╭─ RECORDS PROVIDED

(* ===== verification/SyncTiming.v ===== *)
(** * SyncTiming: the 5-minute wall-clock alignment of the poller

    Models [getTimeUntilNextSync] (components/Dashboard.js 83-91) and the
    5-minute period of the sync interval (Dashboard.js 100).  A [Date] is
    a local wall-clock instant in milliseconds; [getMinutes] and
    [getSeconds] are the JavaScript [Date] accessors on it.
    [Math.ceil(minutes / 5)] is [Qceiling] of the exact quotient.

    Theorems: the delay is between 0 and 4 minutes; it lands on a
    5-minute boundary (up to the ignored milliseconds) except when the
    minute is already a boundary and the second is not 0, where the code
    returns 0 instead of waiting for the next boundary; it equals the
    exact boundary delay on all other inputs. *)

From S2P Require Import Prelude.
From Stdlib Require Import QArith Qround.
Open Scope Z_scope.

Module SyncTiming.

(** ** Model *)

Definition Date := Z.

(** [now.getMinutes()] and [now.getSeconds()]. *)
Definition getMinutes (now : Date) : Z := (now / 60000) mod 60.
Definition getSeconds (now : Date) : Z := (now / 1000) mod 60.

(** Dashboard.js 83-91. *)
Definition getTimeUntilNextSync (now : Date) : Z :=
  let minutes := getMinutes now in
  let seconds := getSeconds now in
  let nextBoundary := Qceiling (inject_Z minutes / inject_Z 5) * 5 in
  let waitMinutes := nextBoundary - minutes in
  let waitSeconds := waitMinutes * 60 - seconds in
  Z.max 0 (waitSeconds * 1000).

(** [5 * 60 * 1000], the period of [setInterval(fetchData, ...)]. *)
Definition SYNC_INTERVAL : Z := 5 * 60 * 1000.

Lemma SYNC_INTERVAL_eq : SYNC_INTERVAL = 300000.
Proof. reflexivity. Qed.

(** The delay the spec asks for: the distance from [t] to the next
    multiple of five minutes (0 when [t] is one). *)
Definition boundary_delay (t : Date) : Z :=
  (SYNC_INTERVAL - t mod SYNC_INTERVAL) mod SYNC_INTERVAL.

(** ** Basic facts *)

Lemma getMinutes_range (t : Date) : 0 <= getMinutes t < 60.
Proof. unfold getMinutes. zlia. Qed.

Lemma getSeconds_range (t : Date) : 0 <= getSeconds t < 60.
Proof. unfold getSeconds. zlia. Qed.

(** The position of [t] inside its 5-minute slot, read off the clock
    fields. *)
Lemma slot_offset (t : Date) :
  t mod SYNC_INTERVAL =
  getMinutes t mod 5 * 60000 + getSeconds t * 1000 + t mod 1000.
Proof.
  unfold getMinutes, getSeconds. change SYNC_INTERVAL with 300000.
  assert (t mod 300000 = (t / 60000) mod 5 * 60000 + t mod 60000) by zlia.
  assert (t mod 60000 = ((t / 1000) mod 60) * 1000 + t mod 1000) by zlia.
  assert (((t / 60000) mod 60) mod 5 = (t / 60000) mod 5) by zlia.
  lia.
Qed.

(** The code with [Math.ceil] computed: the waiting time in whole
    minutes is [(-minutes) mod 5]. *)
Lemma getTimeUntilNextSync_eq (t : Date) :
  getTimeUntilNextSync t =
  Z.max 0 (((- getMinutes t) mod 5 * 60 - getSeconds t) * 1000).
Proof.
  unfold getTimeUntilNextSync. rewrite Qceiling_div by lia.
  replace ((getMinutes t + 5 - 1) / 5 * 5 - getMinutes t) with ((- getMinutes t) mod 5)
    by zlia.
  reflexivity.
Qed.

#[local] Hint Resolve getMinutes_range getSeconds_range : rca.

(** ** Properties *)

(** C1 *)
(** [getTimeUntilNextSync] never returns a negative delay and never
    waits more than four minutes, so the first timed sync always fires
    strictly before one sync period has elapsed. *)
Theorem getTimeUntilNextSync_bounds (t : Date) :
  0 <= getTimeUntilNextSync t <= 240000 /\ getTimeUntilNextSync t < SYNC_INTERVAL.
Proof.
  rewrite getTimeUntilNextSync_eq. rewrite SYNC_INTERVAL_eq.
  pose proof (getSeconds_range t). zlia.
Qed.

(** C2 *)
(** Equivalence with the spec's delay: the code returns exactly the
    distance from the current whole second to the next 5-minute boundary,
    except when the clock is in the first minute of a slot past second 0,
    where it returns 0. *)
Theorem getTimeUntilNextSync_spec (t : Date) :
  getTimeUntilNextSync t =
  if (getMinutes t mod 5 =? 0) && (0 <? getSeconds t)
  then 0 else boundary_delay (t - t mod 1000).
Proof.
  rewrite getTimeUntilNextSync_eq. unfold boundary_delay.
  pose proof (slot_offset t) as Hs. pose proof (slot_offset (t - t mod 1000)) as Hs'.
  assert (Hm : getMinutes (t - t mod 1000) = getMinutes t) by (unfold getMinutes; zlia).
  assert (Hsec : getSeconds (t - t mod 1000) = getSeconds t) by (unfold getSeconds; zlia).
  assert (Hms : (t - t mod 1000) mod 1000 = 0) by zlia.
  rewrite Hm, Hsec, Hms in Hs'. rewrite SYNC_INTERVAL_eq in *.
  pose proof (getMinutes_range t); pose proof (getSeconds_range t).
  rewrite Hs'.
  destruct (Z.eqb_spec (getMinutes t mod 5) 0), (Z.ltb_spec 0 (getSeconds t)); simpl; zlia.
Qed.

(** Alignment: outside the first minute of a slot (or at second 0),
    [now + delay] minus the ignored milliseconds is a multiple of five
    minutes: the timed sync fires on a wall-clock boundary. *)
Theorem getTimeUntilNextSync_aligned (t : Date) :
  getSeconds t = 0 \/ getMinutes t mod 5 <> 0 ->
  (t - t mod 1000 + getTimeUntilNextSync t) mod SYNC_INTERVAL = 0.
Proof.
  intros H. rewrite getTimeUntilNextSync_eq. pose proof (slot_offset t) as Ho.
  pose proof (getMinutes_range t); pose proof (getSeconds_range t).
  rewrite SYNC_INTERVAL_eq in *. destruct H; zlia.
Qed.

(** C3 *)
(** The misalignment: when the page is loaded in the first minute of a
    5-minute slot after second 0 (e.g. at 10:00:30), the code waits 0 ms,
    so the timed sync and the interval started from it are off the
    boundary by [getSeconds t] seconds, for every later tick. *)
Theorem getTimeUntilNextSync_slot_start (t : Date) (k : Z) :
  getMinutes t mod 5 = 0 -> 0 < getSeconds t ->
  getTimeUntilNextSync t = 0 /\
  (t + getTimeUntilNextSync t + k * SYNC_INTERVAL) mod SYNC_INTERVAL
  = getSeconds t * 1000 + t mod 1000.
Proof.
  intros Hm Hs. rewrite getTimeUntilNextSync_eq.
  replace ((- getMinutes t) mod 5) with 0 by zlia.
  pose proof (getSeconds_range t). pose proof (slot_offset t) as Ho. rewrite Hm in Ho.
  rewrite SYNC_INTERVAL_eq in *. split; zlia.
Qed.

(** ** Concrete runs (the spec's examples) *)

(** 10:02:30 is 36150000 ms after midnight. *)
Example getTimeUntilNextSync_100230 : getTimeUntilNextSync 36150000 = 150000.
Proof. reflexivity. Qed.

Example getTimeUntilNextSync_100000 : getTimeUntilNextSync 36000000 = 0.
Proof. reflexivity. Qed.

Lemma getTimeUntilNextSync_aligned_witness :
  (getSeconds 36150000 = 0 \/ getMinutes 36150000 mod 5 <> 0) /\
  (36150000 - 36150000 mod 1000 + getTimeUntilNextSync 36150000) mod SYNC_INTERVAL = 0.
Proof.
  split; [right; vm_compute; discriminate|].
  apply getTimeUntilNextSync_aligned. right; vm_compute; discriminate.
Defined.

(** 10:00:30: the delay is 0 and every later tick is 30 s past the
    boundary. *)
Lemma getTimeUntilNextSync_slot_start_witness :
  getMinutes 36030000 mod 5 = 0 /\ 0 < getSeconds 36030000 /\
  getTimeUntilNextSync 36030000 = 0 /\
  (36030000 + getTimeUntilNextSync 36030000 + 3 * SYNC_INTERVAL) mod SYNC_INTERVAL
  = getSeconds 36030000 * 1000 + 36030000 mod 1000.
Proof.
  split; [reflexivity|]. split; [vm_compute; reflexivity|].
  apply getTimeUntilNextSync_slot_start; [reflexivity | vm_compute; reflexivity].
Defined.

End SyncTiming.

╰─

__WHAT TO WORK ON__
Transcribe the lines above between the line holding "waits more than" and the line holding "(** Alignment: outside", inclusive, exactly as they stand and with nothing added.

__SOLUTION FOR THIS TASK__
    waits more than four minutes, so the first timed sync always fires
    strictly before one sync period has elapsed. *)
Theorem getTimeUntilNextSync_bounds (t : Date) :
  0 <= getTimeUntilNextSync t <= 240000 /\ getTimeUntilNextSync t < SYNC_INTERVAL.
Proof.
  rewrite getTimeUntilNextSync_eq. rewrite SYNC_INTERVAL_eq.
  pose proof (getSeconds_range t). zlia.
Qed.

(** C2 *)
(** Equivalence with the spec's delay: the code returns exactly the
    distance from the current whole second to the next 5-minute boundary,
    except when the clock is in the first minute of a slot past second 0,
    where it returns 0. *)
Theorem getTimeUntilNextSync_spec (t : Date) :
  getTimeUntilNextSync t =
  if (getMinutes t mod 5 =? 0) && (0 <? getSeconds t)
  then 0 else boundary_delay (t - t mod 1000).
Proof.
  rewrite getTimeUntilNextSync_eq. unfold boundary_delay.
  pose proof (slot_offset t) as Hs. pose proof (slot_offset (t - t mod 1000)) as Hs'.
  assert (Hm : getMinutes (t - t mod 1000) = getMinutes t) by (unfold getMinutes; zlia).
  assert (Hsec : getSeconds (t - t mod 1000) = getSeconds t) by (unfold getSeconds; zlia).
  assert (Hms : (t - t mod 1000) mod 1000 = 0) by zlia.
  rewrite Hm, Hsec, Hms in Hs'. rewrite SYNC_INTERVAL_eq in *.
  pose proof (getMinutes_range t); pose proof (getSeconds_range t).
  rewrite Hs'.
  destruct (Z.eqb_spec (getMinutes t mod 5) 0), (Z.ltb_spec 0 (getSeconds t)); simpl; zlia.
Qed.

(** Alignment: outside the first minute of a slot (or at second 0),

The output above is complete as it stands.